- **Your task**:
Report each line of the data that contains the string "intros".

- **Given data**:
(* ===== verification/State.v ===== *)
(** * The state: src/core/state/statedb.go, state_object.go and journal.go

    Accounts with their storage, read from a trie or a snapshot on first use and
    changed in memory; every change of the current transaction is journalled so
    that it can be undone.  An object of the map [stateObjects] is modelled by
    its value: the code changes an object through the one pointer in the map, and
    the pointers kept in the journal are to objects no longer in the map.

    The account and storage tries, the code store and the snapshot are behind
    interfaces, as in the code.  Prefetching and time measurements are left
    out. *)

From S2P Require Import Prelude RlpRaw TrieNode TrieOps TrieHash StateAccess.

(** types.StateAccount and types.SlimAccount *)
Record StateAccount := MkAccount { Nonce : Z; Balance : Z; Root : bytes; CodeHash : bytes }.
Record SlimAccount := MkSlim { sl_Nonce : Z; sl_Balance : Z; sl_Root : bytes; sl_CodeHash : bytes }.

(** The Trie interface of database.go (reads), ContractCode and ContractCodeSize. *)
Class Backend (T ST E : Type) := {
  GetAccount : T → bytes → E + option StateAccount;
  OpenStorageTrie : bytes → bytes → bytes → E + ST;
  GetStorage : ST → bytes → bytes → E + bytes;
  ContractCode : bytes → bytes → option bytes * option E;
  ContractCodeSize : bytes → bytes → Z * option E
}.

(** snapshot.Snapshot *)
Record Snapshot_ (E : Type) := MkSnap {
  snap_Account : bytes → E + option SlimAccount;
  snap_Storage : bytes → bytes → bytes * option E
}.
Arguments snap_Account {E}.
Arguments snap_Storage {E}.

Inductive state_error (E : Type) :=
| ErrAccount (addr : bytes) (e : E)
| ErrStorage (e : E)
| ErrSplit
| ErrCode (hash : bytes) (e : E)
| ErrUpdateObject (addr : bytes) (e : E)
| ErrDeleteObject (addr : bytes) (e : E).
Arguments ErrAccount {E}.
Arguments ErrStorage {E}.
Arguments ErrSplit {E}.
Arguments ErrCode {E}.
Arguments ErrUpdateObject {E}.
Arguments ErrDeleteObject {E}.

(** Hash.SetBytes: the bytes go to the right end, what is left of them stays. *)
Definition SetBytes (h b : bytes) : bytes :=
  let b := if 32 <? len b then drop (length b - 32) b else b in
  take (32 - length b) h ++ b.

Definition zeroHash : bytes := repeat 0 32.

(** sort.Search *)
Fixpoint Search_loop (fuel : nat) (f : Z → bool) (i j : Z) : Z :=
  match fuel with
  | O => i
  | S fuel =>
      if i <? j then
        let h := Z.shiftr (i + j) 1 in
        if negb (f h) then Search_loop fuel f (h + 1) j else Search_loop fuel f i h
      else i
  end.
Definition Search (n : Z) (f : Z → bool) : Z := Search_loop (S (Z.to_nat n)) f 0 n.

Section State.
  Context `{HF : Hasher} {T ST E : Type} `{B : !Backend T ST E}.

Definition EmptyCodeHash : bytes := sum256 [].

Definition NewEmptyStateAccount : StateAccount := MkAccount 0 0 EmptyRootHash EmptyCodeHash.

(** ** Objects *)

Record stateObject := MkObject {
  address : bytes;
  addrHash : bytes;
  origin : option StateAccount;
  data : StateAccount;
  o_trie : option ST;
  code : option bytes;
  originStorage : gmap bytes bytes;
  pendingStorage : gmap bytes bytes;
  dirtyStorage : gmap bytes bytes;
  dirtyCode : bool;
  deleted : bool;
  created : bool
}.

Definition newObject (addr : bytes) (acct : option StateAccount) : stateObject :=
  MkObject addr (sum256 addr) acct (default NewEmptyStateAccount acct) None None ∅ ∅ ∅ false false false.

Definition empty (o : stateObject) : bool :=
  (Nonce (data o) =? 0) && (Balance (data o) =? 0) && bool_decide (CodeHash (data o) = EmptyCodeHash).

Definition with_data (d : StateAccount) (o : stateObject) : stateObject :=
  MkObject (address o) (addrHash o) (origin o) d (o_trie o) (code o) (originStorage o) (pendingStorage o)
    (dirtyStorage o) (dirtyCode o) (deleted o) (created o).

Definition setBalance (b : Z) (o : stateObject) : stateObject :=
  with_data (MkAccount (Nonce (data o)) b (Root (data o)) (CodeHash (data o))) o.
Definition setNonce (n : Z) (o : stateObject) : stateObject :=
  with_data (MkAccount n (Balance (data o)) (Root (data o)) (CodeHash (data o))) o.
Definition setCode (h : bytes) (c : option bytes) (o : stateObject) : stateObject :=
  MkObject (address o) (addrHash o) (origin o) (MkAccount (Nonce (data o)) (Balance (data o)) (Root (data o)) h)
    (o_trie o) c (originStorage o) (pendingStorage o) (dirtyStorage o) true (deleted o) (created o).
Definition setState (key value : bytes) (o : stateObject) : stateObject :=
  MkObject (address o) (addrHash o) (origin o) (data o) (o_trie o) (code o) (originStorage o) (pendingStorage o)
    (<[key := value]> (dirtyStorage o)) (dirtyCode o) (deleted o) (created o).

Definition set_code_cache (c : option bytes) (o : stateObject) : stateObject :=
  MkObject (address o) (addrHash o) (origin o) (data o) (o_trie o) c (originStorage o) (pendingStorage o)
    (dirtyStorage o) (dirtyCode o) (deleted o) (created o).
Definition set_trie_cache (t : option ST) (o : stateObject) : stateObject :=
  MkObject (address o) (addrHash o) (origin o) (data o) t (code o) (originStorage o) (pendingStorage o)
    (dirtyStorage o) (dirtyCode o) (deleted o) (created o).
Definition set_origin_cache (key value : bytes) (o : stateObject) : stateObject :=
  MkObject (address o) (addrHash o) (origin o) (data o) (o_trie o) (code o) (<[key := value]> (originStorage o))
    (pendingStorage o) (dirtyStorage o) (dirtyCode o) (deleted o) (created o).

(** ** The journal *)

Inductive journalEntry :=
| createObjectChange (account : bytes)
| resetObjectChange (account : bytes) (prev : stateObject) (prevdestruct : bool)
    (prevAccount : option bytes) (prevStorage : option (gmap bytes (option bytes)))
    (prevAccountOriginExist : bool) (prevAccountOrigin : option bytes)
    (prevStorageOrigin : option (gmap bytes (option bytes)))
| balanceChange (account : bytes) (prev : Z)
| nonceChange (account : bytes) (prev : Z)
| storageChange (account key prevalue : bytes)
| codeChange (account : bytes) (prevcode : option bytes) (prevhash : bytes)
| refundChange (prev : Z)
| addLogChange (txhash : bytes)
| addPreimageChange (hash : bytes)
| touchChange (account : bytes)
| accessListAddAccountChange (addr : bytes)
| accessListAddSlotChange (addr slot : bytes).

Definition dirtied (e : journalEntry) : option bytes :=
  match e with
  | createObjectChange a | resetObjectChange a _ _ _ _ _ _ _ | balanceChange a _ | nonceChange a _
  | storageChange a _ _ | codeChange a _ _ | touchChange a => Some a
  | _ => None
  end.

Record journal := MkJournal { entries : list journalEntry; dirties : gmap bytes Z }.

Definition newJournal : journal := MkJournal [] ∅.

Definition journal_append (e : journalEntry) (j : journal) : journal :=
  MkJournal (entries j ++ [e])
    (match dirtied e with
     | Some a => <[a := default 0 (dirties j !! a) + 1]> (dirties j)
     | None => dirties j
     end).

(** The dirty counter after an entry has been undone. *)
Definition undirty (e : journalEntry) (d : gmap bytes Z) : gmap bytes Z :=
  match dirtied e with
  | Some a =>
      let n := default 0 (d !! a) - 1 in
      if n =? 0 then base.delete a (<[a := n]> d) else <[a := n]> d
  | None => d
  end.
(* ===== verification/StateSnapshot.v ===== *)
(** * Snapshots of the state

    The theorem of this file: whatever is done to a state after a snapshot, with
    other snapshots taken and reverted, RevertToSnapshot undoes.  Each operation
    is shown to be undone by the journal entries it appends ([undoes]); the
    snapshots that are valid form a chain of states, each undone from the next. *)

From S2P Require Import Prelude RlpRaw TrieNode TrieStore TrieOps TrieHash StateAccess State StateWorld StateRevert.

(** ** sort.Search *)

Lemma Search_loop_spec fuel f i j n :
  0 <= i <= j → j <= n → (Z.to_nat (j - i) < fuel)%nat →
  (∀ x y, 0 <= x <= y → y < n → f x = true → f y = true) →
  (∀ x, 0 <= x < i → f x = false) → (∀ x, j <= x < n → f x = true) →
  let r := Search_loop fuel f i j in
  0 <= r <= n ∧ (∀ x, 0 <= x < r → f x = false) ∧ (∀ x, r <= x < n → f x = true).
Proof.
  revert i j; induction fuel as [| fuel IH]; intros i j Hij Hj Hfuel Hmono Hlo Hhi; [lia |]. cbn.
  destruct (Z.ltb_spec i j) as [Hlt | Hge]; [| assert (i = j) as -> by lia; split_and!; [lia | lia | done | done]].
  rewrite Z.shiftr_div_pow2 by lia. change (2 ^ 1) with 2. pose proof (Z.div_mod (i + j) 2) as Hdm.
  pose proof (Z.mod_pos_bound (i + j) 2). set (h := (i + j) / 2) in *. destruct (f h) eqn:Eh; cbn [negb].
  - apply IH; try done; try lia. intros x Hx. eapply (Hmono h x); [lia | lia | done].
  - apply IH; try done; try lia. intros x Hx. destruct (f x) eqn:Ex; [| done].
    rewrite (Hmono x h) in Eh; [done | lia | lia | done].
Qed.

Lemma Search_spec f n :
  0 <= n → (∀ x y, 0 <= x <= y → y < n → f x = true → f y = true) →
  0 <= Search n f <= n ∧ (∀ x, 0 <= x < Search n f → f x = false) ∧ (∀ x, Search n f <= x < n → f x = true).
Proof. intros Hn Hm. apply Search_loop_spec; try done; lia. Qed.

Lemma u64_pred_succ n : 0 <= n < 2 ^ 64 → u64 (u64 (n + 1) - 1) = n.
Proof. intros Hn. unfold u64. rewrite Zminus_mod_idemp_l. replace (n + 1 - 1) with n by lia. by apply Z.mod_small. Qed.

Lemma slice_take {F A} (l : list A) i : (i <= length l)%nat → @slice F A l 0 (Z.of_nat i) = Ok (take i l).
Proof.
  intros Hi. transitivity (@slice F A (take i l ++ drop i l) 0 (Z.of_nat i)); [by rewrite take_drop |].
  apply slice_prefix_app. rewrite length_take. lia.
Qed.

Section Snapshot.
  Context `{HF : Hasher} `{HL : !HasherLaws} {T ST E : Type} `{B : !Backend T ST E}.
  Abbreviation StateDB := (StateDB (T := T) (ST := ST) (E := E)).
  Abbreviation stateObject := (stateObject (ST := ST)).
  Abbreviation journalEntry := (journalEntry (ST := ST)).

(** ** Changes that the journal undoes *)

Definition append_all (es : list journalEntry) (j : journal) : journal := foldl (fun j e => journal_append e j) j es.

- **Answer section**:
  revert i j; induction fuel as [| fuel IH]; intros i j Hij Hj Hfuel Hmono Hlo Hhi; [lia |]. cbn.
  - apply IH; try done; try lia. intros x Hx. eapply (Hmono h x); [lia | lia | done].
  - apply IH; try done; try lia. intros x Hx. destruct (f x) eqn:Ex; [| done].
Proof. intros Hn Hm. apply Search_loop_spec; try done; lia. Qed.
Proof. intros Hn. unfold u64. rewrite Zminus_mod_idemp_l. replace (n + 1 - 1) with n by lia. by apply Z.mod_small. Qed.
  intros Hi. transitivity (@slice F A (take i l ++ drop i l) 0 (Z.of_nat i)); [by rewrite take_drop |].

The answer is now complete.